Emma felt like a sleuth picking up details here and there about what had happened that morning. “How frightening for her. I’m just glad she was there checking up on him.”
Noel’s Dodge hummed down Junction Road as the last ounce of daylight dripped into night. Emma gazed out the window, exhausted and hungry.
Twenty-four hours earlier, she’d been preparing for trial. She left the office late for a steak dinner with Colin at Abe & Louie’s before going to bed on the third floor of her townhouse where the muted sound of taxis lulled her to sleep.
Somewhere in her weary mind, a thought rattled again in its little tin cup. Who would be the first to ask her, “Why didn’t you come back?”
Noel switched on his headlights to drive the rest of the dark country two-lane. Soon, he pulled onto the gravel horseshoe drive and shifted the stick on the steering post to Park.

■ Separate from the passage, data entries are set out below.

(** [path.posix.dirname] *)
Definition posix_dirname (p : string) : string :=
  match p with
  | EmptyString => "."
  | String c0 rest =>
      let hasRoot := isSlash c0 in
      match dirname_scan true (rev (list_ascii_of_string rest)) with
      | None => if hasRoot then "/" else "."
      | Some [] => if hasRoot then "//" else String c0 EmptyString
      | Some r' => String c0 (string_of_list_ascii (rev r'))
      end
  end.

Definition posix : Ops :=
  {| join := posix_join; dirname := posix_dirname; isAbsolute := posix_isAbsolute |}.

(** *** Windows: only [isAbsolute] is used outside [join]/[dirname] *)

Definition isWinSeparator (c : ascii) : bool :=
  isSlash c || Ascii.eqb c "\"%char.

Definition isLetter (c : ascii) : bool :=
  let n := nat_of_ascii c in
  (((65 <=? n) && (n <=? 90)) || ((97 <=? n) && (n <=? 122)))%nat.

(** [path.win32.isAbsolute]: a leading separator, or a drive letter, a
    colon and a separator. *)
Definition win32_isAbsolute (p : string) : bool :=
  match p with
  | EmptyString => false
  | String c rest =>
      isWinSeparator c ||
      (isLetter c &&
       match rest with
       | String ":" (String s _) => isWinSeparator s
       | _ => false
       end)
  end.

End Path.


(** ** The process supervisor ([process-manager.mjs]) *)

Module Proc.

Inductive Signal : Type := SIG0 | SIGTERM | SIGKILL.

(** What the supervisor does to the host, in order. *)
Inductive Event : Type :=
| Kill (target : Z) (sig : Signal)        (* process.kill(target, sig) *)
| Taskkill (args : list string)           (* spawnSync("taskkill", args) *)
| Sleep (ms : Z)
| OpenAppend (path : string)              (* open(path, "a") *)
| Spawn (binPath : string) (args : list string) (cwd : string) (pid : Z)
| Write (path content : string)           (* writeFile(path, content) *)
| Remove (path : string).                 (* rm(path, { force: true }) *)

(** A thrown value: the [code] property when it has one, and its message. *)
Record Error : Type := { err_code : option string; err_message : string }.

Inductive Outcome (A : Type) : Type :=
| Ok (a : A)
| Throw (e : Error)
| OutOfFuel.
Arguments Ok {A} a.
Arguments Throw {A} e.
Arguments OutOfFuel {A}.

(** A readiness task, one per promise [_waitReadiness] collects. *)
Inductive ProbeTask : Type :=
| HttpProbe (url : string)
| PortProbe (host : string) (port : Z)
| LogProbe (file regex : string)
| CustomProbe.

(** The host the supervisor runs on.  Its answers are indexed by an epoch
    that advances each time the supervisor waits (a sleep, or the wait for
    the readiness tasks): processes start and die, and the clock moves,
    between epochs only. *)
Record Host : Type := {
  isWin : bool;
  isCI : bool;                            (* process.env.CI === "true" *)
  isCodex : bool;                         (* CODEX_PROXY_CERT is set *)
  accepts : nat -> Z -> bool;             (* process.kill(target, _) succeeds *)
  clock : nat -> Z;                       (* Date.now() *)
  child_pid : nat -> Z;                   (* pid given to a child spawned now *)
  onDisk : string -> bool;                (* existsSync of a binary path *)
  which : string -> string;               (* first line of which/where, trimmed *)
  probe : nat -> ProbeTask -> bool        (* what a readiness task started now resolves to *)
}.

(** The files the supervisor reads and writes, the epoch, and the events
    so far (oldest first). *)
Record State : Type := {
  fs : gmap string string;
  epoch : nat;
  events : list Event
}.

Definition M (A : Type) : Type := State -> Outcome A * State.

Definition ret {A} (a : A) : M A := fun s => (Ok a, s).
Definition throw {A} (e : Error) : M A := fun s => (Throw e, s).
Definition bind {A B} (m : M A) (k : A -> M B) : M B :=
  fun s =>
    match m s with
    | (Ok a, s') => k a s'
    | (Throw e, s') => (Throw e, s')
    | (OutOfFuel, s') => (OutOfFuel, s')
    end.

(** [try { m } catch (e) { handler e }] *)
Definition try_catch {A} (m : M A) (handler : Error -> M A) : M A :=
  fun s =>
    match m s with
    | (Throw e, s') => handler e s'
    | r => r
    end.

Notation "x <- m ;; k" := (bind m (fun x => k))
  (at level 62, m at next level, right associativity).
Notation "m ;;; k" := (bind m (fun _ => k))
  (at level 62, right associativity).

Definition when (b : bool) (m : M unit) : M unit := if b then m else ret tt.

Definition emit (e : Event) : M unit :=
  fun s => (Ok tt, {| fs := fs s; epoch := epoch s; events := events s ++ [e] |}).

(** *** constant.mjs *)

Definition SLOW_ENV_FACTOR (h : Host) : Z :=
  if isCodex h then 10 else if isCI h then 2 else 1.
Definition STARTUP_HEALTHCHECK_DELAY_MS : Z := 50.
Definition KILL_GENTLE_MS_DEFAULT (h : Host) : Z := 100 * SLOW_ENV_FACTOR h.

Section Supervisor.

Variable h : Host.

(** *** Host primitives *)

Definition sleep (ms : Z) : M unit :=
  fun s => (Ok tt, {| fs := fs s; epoch := S (epoch s);
                      events := events s ++ [Sleep ms] |}).

Definition now : M Z := fun s => (Ok (clock h (epoch s)), s).

(** [process.kill(target, sig)]: throws when the host refuses the signal
    (no such process or group, or no permission). *)
Definition processKill (target : Z) (sig : Signal) : M unit :=
  emit (Kill target sig) ;;;
  fun s => if accepts h (epoch s) target
           then (Ok tt, s)
           else (Throw {| err_code := Some "ESRCH"; err_message := "kill ESRCH" |}, s).

Definition taskkill (args : list string) : M unit := emit (Taskkill args).

(** [pathExists] *)
Definition pathExists (p : string) : M bool :=
  fun s => (Ok (bool_decide (is_Some (fs s !! p))), s).

(** [readFile(p, "utf8")] *)
Definition readFile (p : string) : M string :=
  fun s =>
    match fs s !! p with
    | Some content => (Ok content, s)
    | None =>
        (Throw {| err_code := Some "ENOENT";
                  err_message := "ENOENT: no such file or directory, open '" +:+ p +:+ "'" |}, s)
    end.

(** [writeFile(p, content)] *)
Definition writeFile (p content : string) : M unit :=
  fun s => (Ok tt, {| fs := <[p := content]> (fs s); epoch := epoch s;
                      events := events s ++ [Write p content] |}).

(** [rm(p, { force: true })] *)
Definition rm (p : string) : M unit :=
  fun s => (Ok tt, {| fs := delete p (fs s); epoch := epoch s;
                      events := events s ++ [Remove p] |}).

(** [open(p, "a")]: creates the file when it is missing. *)
Definition openAppend (p : string) : M unit :=
  fun s =>
    (Ok tt,
     {| fs := match fs s !! p with
              | Some _ => fs s
              | None => <[p := ""]> (fs s)
              end;
        epoch := epoch s;
        events := events s ++ [OpenAppend p] |}).

(** [ensureFileDir]: directories are not part of the state, and making
    the parent directory is taken to succeed. *)
Definition ensureFileDir (filePath : string) : M unit := ret tt.

(** [spawn(binPath, args, { cwd, env, detached, stdio })]: the child's
    pid is the host's choice. *)
Definition spawn (binPath : string) (args : list string) (cwd : string) : M Z :=
  fun s =>
    let pid := child_pid h (epoch s) in
    (Ok pid, {| fs := fs s; epoch := epoch s;
                events := events s ++ [Spawn binPath args cwd pid] |}).

(** *** [isAlive] *)
Definition isAlive (pid : Z) : M bool :=
  try_catch (processKill pid SIG0 ;;; ret true) (fun _ => ret false).

(** *** [resolveBinary] *)
Definition resolveBinary (binaryOrPath : string) : option string :=
  if String.eqb binaryOrPath "" then None
  else if (if isWin h then Path.win32_isAbsolute binaryOrPath
           else Path.posix_isAbsolute binaryOrPath)
          && onDisk h binaryOrPath
  then Some binaryOrPath
  else
    let path := which h binaryOrPath in
    if String.eqb path "" then None else Some path.

(** *** [killProcessTree] *)
Definition killProcessTree (pid : Z) (gentleMs : Z) (killGroup : bool) : M unit :=
  if isWin h then
    try_catch
      (taskkill (if killGroup then ["/PID"; JS.ofZ pid; "/T"]
                 else ["/PID"; JS.ofZ pid]))
      (fun _ => ret tt) ;;;
    sleep gentleMs ;;;
    try_catch
      (taskkill (if killGroup then ["/PID"; JS.ofZ pid; "/T"; "/F"]
                 else ["/PID"; JS.ofZ pid; "/F"]))
      (fun _ => ret tt)
  else
    try_catch (when killGroup (processKill (- pid) SIGTERM)) (fun _ => ret tt) ;;;
    try_catch (processKill pid SIGTERM) (fun _ => ret tt) ;;;
    sleep gentleMs ;;;
    try_catch (when killGroup (processKill (- pid) SIGKILL)) (fun _ => ret tt) ;;;
    try_catch (processKill pid SIGKILL) (fun _ => ret tt).

(** *** [ProcessManager.stopByPidFile] *)

Record StopOptions : Type := {
  gentleMs : option Z;
  killGroup : option bool
}.

Record StopResult : Type := {
  stopped : bool;
  stop_pid : option Z;
  reason : option string;
  error : option string
}.

(** The integer a finite number holds. *)
Definition toZ (n : JS.number) : Z :=
  match n with JS.Fin z => z | _ => 0 end.

Definition stopByPidFile (pidFile : string) (opts : StopOptions) : M StopResult :=
  let gentle := default (KILL_GENTLE_MS_DEFAULT h) (gentleMs opts) in
  let group := default true (killGroup opts) in
  try_catch
    (raw <- readFile pidFile ;;
     let pid := JS.parseInt (JS.trim raw) in
     if negb (JS.isFinite pid) || JS.le pid 1
     then throw {| err_code := None;
                   err_message := "invalid pid in " +:+ pidFile |}
     else
       killProcessTree (toZ pid) gentle (negb (isWin h) && group) ;;;
       rm pidFile ;;;
       ret {| stopped := true; stop_pid := Some (toZ pid);
              reason := None; error := None |})
    (fun e =>
       if bool_decide (err_code e = Some "ENOENT")
       then ret {| stopped := false; stop_pid := None;
                   reason := Some "no-pidfile"; error := None |}
       else ret {| stopped := false; stop_pid := None;
                   reason := None; error := Some (err_message e) |}).

(** *** [ProcessManager._waitReadiness] *)

(** [regex]: a [RegExp] object, or the source string of one. *)
Inductive RegexSpec : Type :=
| RegexObject (source : string)
| RegexSource (source : string).

Record LogReadiness : Type := { log_file : string; log_regex : RegexSpec }.

(** [http] and [port] hold the URLs and targets, whether given alone or
    in an array; [custom] says whether a function was given. *)
Record Readiness : Type := {
  http : list string;
  port : list (string * Z);
  log : option LogReadiness;
  custom : bool
}.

“Here are the house keys. Do you want me to help you get some lights on?”
“The porch light’s on. I think I’ll be okay,” Emma said.
She swung open the truck door, and Noel got out to unload her luggage. The evening moon gave the farmyard a silvery tint. It reminded Emma of all the nights in high school when she, Christina, and Noel’s mom, Samantha, had packed up or unloaded their cars in this drive. Always off on some new adventure, or coming back late from a sunny day at the lake.
“Noel,” Emma said, turning around from her route to the front door.
“Yeah?”
“Thanks,” she said. “For everything.”
He gave her one more nod of the plain straw hat, and Emma dragged her bags up the grassy walkway illuminated by the truck’s high beams. At the top of the stairs, she pushed open the heavy oak door and waved Noel on.
Emma walked in and clicked on the entryway lights, peering up the red-carpeted staircase of the hundred-year-old house. It looked weirdly the same as it had when she was in high school. The same family pictures on the walls, younger faces in outdated clothing, looked out through glass and frame. She climbed the long staircase to her old bedroom, toting both suitcases, keeping her mind off the thing she feared most about being alone in the house.
Emma switched on the golden bedside lamp in her old bedroom and sat on the checkered quilt. She barely possessed the strength but managed to shower and change into her pajamas before crawling into a familiar canopy bed. She hadn’t eaten much that day, just some pretzels and orange juice on the plane, but Emma felt too exhausted to care.
Emma snuffed out the bedside lamp and lay in the still beam of moonlight stenciled across her comforter. In the murky twilight before sleep, she chased away the absurd feeling that she wasn’t alone in the house and thought of the question one last time: Who would be the first to ask, “Why didn’t you come back?”